I agree with your reasons for keeping books, too. If I don't plan to reread something, I pass it along to someone else. I do consider my books at least somewhat decorative, since I can't use them all at once, but I want my library to reflect my interests. I don't see much point in keeping a book I'll never return to; I'd rather see it go to someone else who may get more out of it than I did.

Cschu said...

Actually, Jeanne, I think the difference is the context in which I am "interacting" with the book. My professional persona is much more likely to mark in a book than my private persona. (I'm not sure I can really explain why. It may be because in math books people make off-hand assertions that sometimes take me 10 minutes to figure out. Once I unravel the mystery, I write myself a note in the margin, so that I won't have to spend the 10 minutes the next time I read the book!)

Interestingly, I recently bought a used book that had MANY pages turned down and lots of things highlighted. As others have said, it made reading the book a bit like looking over the shoulder of the previous owner. Interesting feeling, spying on a total stranger.

Karen said...

I, like Cschu, mark up texts I've read professionally, so that I don't later have to puzzle out connections that my markings let me recall at a glance. In fact, I think I have a marked-up copy of one of Cschu's books here on a shelf near me now.

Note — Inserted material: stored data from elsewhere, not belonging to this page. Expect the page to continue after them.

Lemma enter_calls ch opted m : (connect_enter ch opted m).1 = m \/
  (permits m ch = true /\ conns m !! key_of ch = None /\ key_of ch ∉ connecting m /\
   (0 < maxConn m -> Z.of_nat (size (conns m)) + dialing m < maxConn m) /\
   (connect_enter ch opted m).1 = bump_next (set_reserved (union {[key_of ch]}) 1
     (set_calls (insert (next m) (MkCall (key_of ch) ch Reserved)) m))).
Proof.
  unfold connect_enter. destruct (permits m ch) eqn:Ep; [|by left]. simpl.
  destruct opted; [by left|]. destruct (_ || _) eqn:Ek; [by left|].
  destruct (_ && _) eqn:Em; [by left|]. right.
  apply orb_false_iff in Ek as [Ek1 Ek2].
  apply bool_decide_eq_false in Ek1. apply bool_decide_eq_false in Ek2.
  split; [done|]. split; [by apply eq_None_not_Some|]. split; [done|]. split; [|done].
  intros Hm. apply Z.ltb_lt in Hm. rewrite Hm in Em. by apply Z.leb_gt in Em.
Qed.

Lemma fresh_call m : base m -> calls m !! next m = None.
Proof.
  intros B. destruct (calls m !! next m) as [c|] eqn:E; [|done].
  destruct (v_call _ B _ _ E). lia.
Qed.

Lemma base_enter ch opted m : base m -> base (connect_enter ch opted m).1.
Proof.
  intros B. destruct (enter_calls ch opted m) as [->|(Hp & Hk & Hc & _ & ->)]; [done|].
  pose proof (fresh_call m B) as Hn. destruct B as [I1 I2 I3 I5 I6 I7 I8 I9].
  set (c := MkCall (key_of ch) ch Reserved). split; simpl; fold c; try done.
  - rewrite map_size_insert_None, I1 by done. lia.
  - intros k. rewrite elem_of_union, elem_of_singleton, I2. split.
    + intros [->|(i & d & Hd & <-)]; [exists (next m), c; by rewrite lookup_insert_eq|].
      exists i, d. rewrite lookup_insert_ne; [done|]. congruence.
    + intros (i & d & [[<- <-]|[Hne Hd]]%lookup_insert_Some & <-); [by left|right; eauto].
  - intros i j d1 d2. rewrite !lookup_insert_Some.
    intros [[<- <-]|[Hi Hd1]] [[<- <-]|[Hj Hd2]] E; [done| | |by eapply I3];
      exfalso; apply Hc, I2; simpl in E; eauto.
  - intros i d [[<- <-]|[Hi Hd]]%lookup_insert_Some; [split; [lia|done]|].
    destruct (I5 i d Hd) as (H1 & H2). split; [lia|exact H2].
  - intros o a Ha. destruct (I7 o a Ha) as (H1 & H2). split; [lia|exact H2].
Qed.

Lemma within_enter ch opted m : base m -> within m -> within (connect_enter ch opted m).1.
Proof.
  intros B W. destruct (enter_calls ch opted m) as [->|(_ & _ & _ & Hm & ->)]; [done|].
  intros H0. simpl in *. specialize (Hm H0). rewrite count_insert by by apply fresh_call. simpl.
  pose proof (map_size_filter (fun x : nat * call => open x.2 = true) (calls m)) as Hle.
  rewrite (v_dial _ B) in Hm. unfold count. lia.
Qed.

Lemma owned_enter ch opted m : base m -> owned m -> owned (connect_enter ch opted m).1.
Proof.
  intros B H. destruct (enter_calls ch opted m) as [->|(_ & _ & _ & _ & ->)]; [done|].
  intros o a Ha. simpl in *. destruct (H o a Ha) as [?|[?|[(i & c & Hi & Hf)|?]]]; auto.
  right. right. left. exists i, c. rewrite lookup_insert_ne; [done|].
  intros <-. pose proof (fresh_call m B). congruence.
Qed.

(** A section that does not apply does nothing. *)
Ltac calls_case :=
  match goal with
  | |- context [calls ?m !! ?i] =>
      let c := fresh "c" in let Hc := fresh "Hc" in
      destruct (calls m !! i) as [c|] eqn:Hc; [|done];
      let Hp := fresh "Hp" in destruct (ca_phase c) eqn:Hp; try done
  end.

Lemma open_phase c p : ca_phase c = p -> (forall o, p <> Inserted o) -> open c = true.
Proof. unfold open. intros -> Hp. destruct p; try done. by destruct (Hp o). Qed.

(** The connector of a new connection. *)
Definition allocated (c : call) (m : manager) : manager :=
  bump_next (set_heap (insert (next m) (MkConn (ca_key c) (ca_channel c) false false false)) m).

Lemma base_allocated i c m : calls m !! i = Some c -> base m -> base (allocated c m).
Proof.
  intros Hi [I1 I2 I3 I5 I6 I7 I8 I9].
  assert (heap m !! next m = None) as Hn.
  { destruct (heap m !! next m) as [a|] eqn:E; [|done]. destruct (I7 _ _ E). lia. }
  assert (forall o a, heap m !! o = Some a -> <[next m := MkConn (ca_key c) (ca_channel c) false false false]>
    (heap m) !! o = Some a) as Hkeep by (intros o a Ho; rewrite lookup_insert_ne; congruence).
  destruct (I5 i c Hi) as (C1 & C2 & C3 & C4).
  split; try done; simpl.
  - intros j d Hd. destruct (I5 j d Hd) as (H1 & H2 & H3 & H4). split; [lia|].
    split; [done|]. split; [done|]. intros o Ho. destruct (H4 o Ho) as (a & Ha & Hk). eauto.
  - intros k o Hk. destruct (I6 k o Hk) as (a & Ha & E). eauto.
  - intros o a [[<- <-]|[Hne Ha]]%lookup_insert_Some.
    + split; [lia|]. by split.
    + destruct (I7 o a Ha) as (H1 & H2). split; [lia|exact H2].
  - intros o Ho. destruct (I8 o Ho) as [a Ha]. exists a. eauto.
  - intros o Ho. destruct (I9 o Ho) as (a & Ha & Hr). eauto.
Qed.

Lemma base_prepare i r m : base m -> base (connect_prepare i r m).
Proof.
  intros B. unfold connect_prepare. calls_case.
  destruct r; try (eapply base_phase; [exact Hc|exact B|done]).
  change (base (set_phase i (Dialing (next m)) (allocated c m))).
  eapply base_phase; [exact Hc|by eapply base_allocated|].
  intros o [= <-]. eexists. split; [apply lookup_insert_eq|done].
Qed.

Lemma within_prepare i r m : within m -> within (connect_prepare i r m).
Proof.
  intros W. unfold connect_prepare. calls_case. pose proof (open_phase c _ Hp ltac:(done)) as Ho.
  destruct r; by eapply within_phase.
Qed.

Lemma owned_prepare i r m : base m -> owned m -> owned (connect_prepare i r m).
Proof.
  intros B H. unfold connect_prepare. calls_case.
  assert (forall q, owned (set_phase i q m)) as Hq
    by (intros q; eapply owned_phase; [exact Hc|exact H|rewrite Hp; done]).
  destruct r; try apply Hq.
  intros o a Ha. simpl in *. apply lookup_insert_Some in Ha as [[<- <-]|[Hne Ha]].
  - right. right. left. exists i, (at_phase (Dialing (next m)) c).
    by rewrite lookup_alter_eq, Hc.
  - exact (Hq (Dialing (next m)) o a Ha).
Qed.

Lemma object_of m i c o : base m -> calls m !! i = Some c -> phase_object (ca_phase c) = Some o ->
  exists a, heap m !! o = Some a /\ ac_key a = ca_key c.
Proof. intros B Hc. by apply (v_call _ B _ _ Hc). Qed.

(** A phase of the same connection, after an update of it. *)
Lemma base_same m i c o p f : base m -> calls m !! i = Some c ->
  phase_object (ca_phase c) = Some o -> phase_object p = Some o -> keeps_identity f ->
  base (set_phase i p (on_heap o f m)).
Proof.
  intros B Hc Ho Hp Hf. pose proof (base_heap m o f Hf B) as B'.
  eapply base_phase; [exact Hc|exact B'|]. intros o' Ho'.
  rewrite Hp in Ho'. injection Ho' as <-. by eapply object_of.
Qed.

Lemma owned_same m i c o p f : owned m -> calls m !! i = Some c ->
  in_flight (ca_phase c) = Some o -> in_flight p = Some o -> keeps_identity f ->
  owned (set_phase i p (on_heap o f m)).
Proof.
  intros H Hc Ho Hp Hf. eapply owned_phase; [exact Hc|by apply owned_heap|].
  intros o' a' Ho' _. left. congruence.
Qed.

Lemma id_same : keeps_identity (fun a => a). Proof. by intros a. Qed.
Lemma on_heap_same o m : on_heap o (fun a => a) m = m.
Proof.
  unfold on_heap, set_heap. destruct m; simpl. f_equal. apply map_eq. intros j.
  rewrite lookup_alter. case_decide as E; [subst|done]. by destruct (_ !! _).
Qed.
#[local] Hint Resolve id_same : core.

I don't tend to mark up fiction, but I will make notations/reflections in essays and poetry as I read them.

I love this poem, by the way. My boyo is clearly in love with his parents. His face ignites anytime we play hide and seek, and his whole-body rapture of capturing our laughter and attention is beautifully evoked in Alexie's fifth couplet. Our son can't fall to his knees (intentionally), given that he can't yet stay balanced on his feet (independently), but he can and does fold in half at the waist, burying his face in the floor as he collapses either with despairing protests (you won't pick me up! and I bumped my head! and I can't catch the cat!)or with the body-wracking force of joyous laughter.

I will miss this, someday.

I will miss being adored, even as I look forward to his evolution of self. (And, let's be honest, I kind of miss being young and whole-hearted enough to view my parents this way. Once upon a time, my dad was Superman, capable or pulling WHOLE TREES out of the ground with his BARE HANDS. What did it matter that they were less than 3 feet tall? So was I.)

Jeanne said...

Memory, with your name, how could you not be a marker??

CSchu, don't you like spying on total strangers? I always wonder how old the child a book is inscribed to is now, and whether he or she actually liked the book and then a parent got rid of it.

Karen, when you miss a toddler's admiration, you can find your comment here, like a mark in a book. If the internet lasts that long.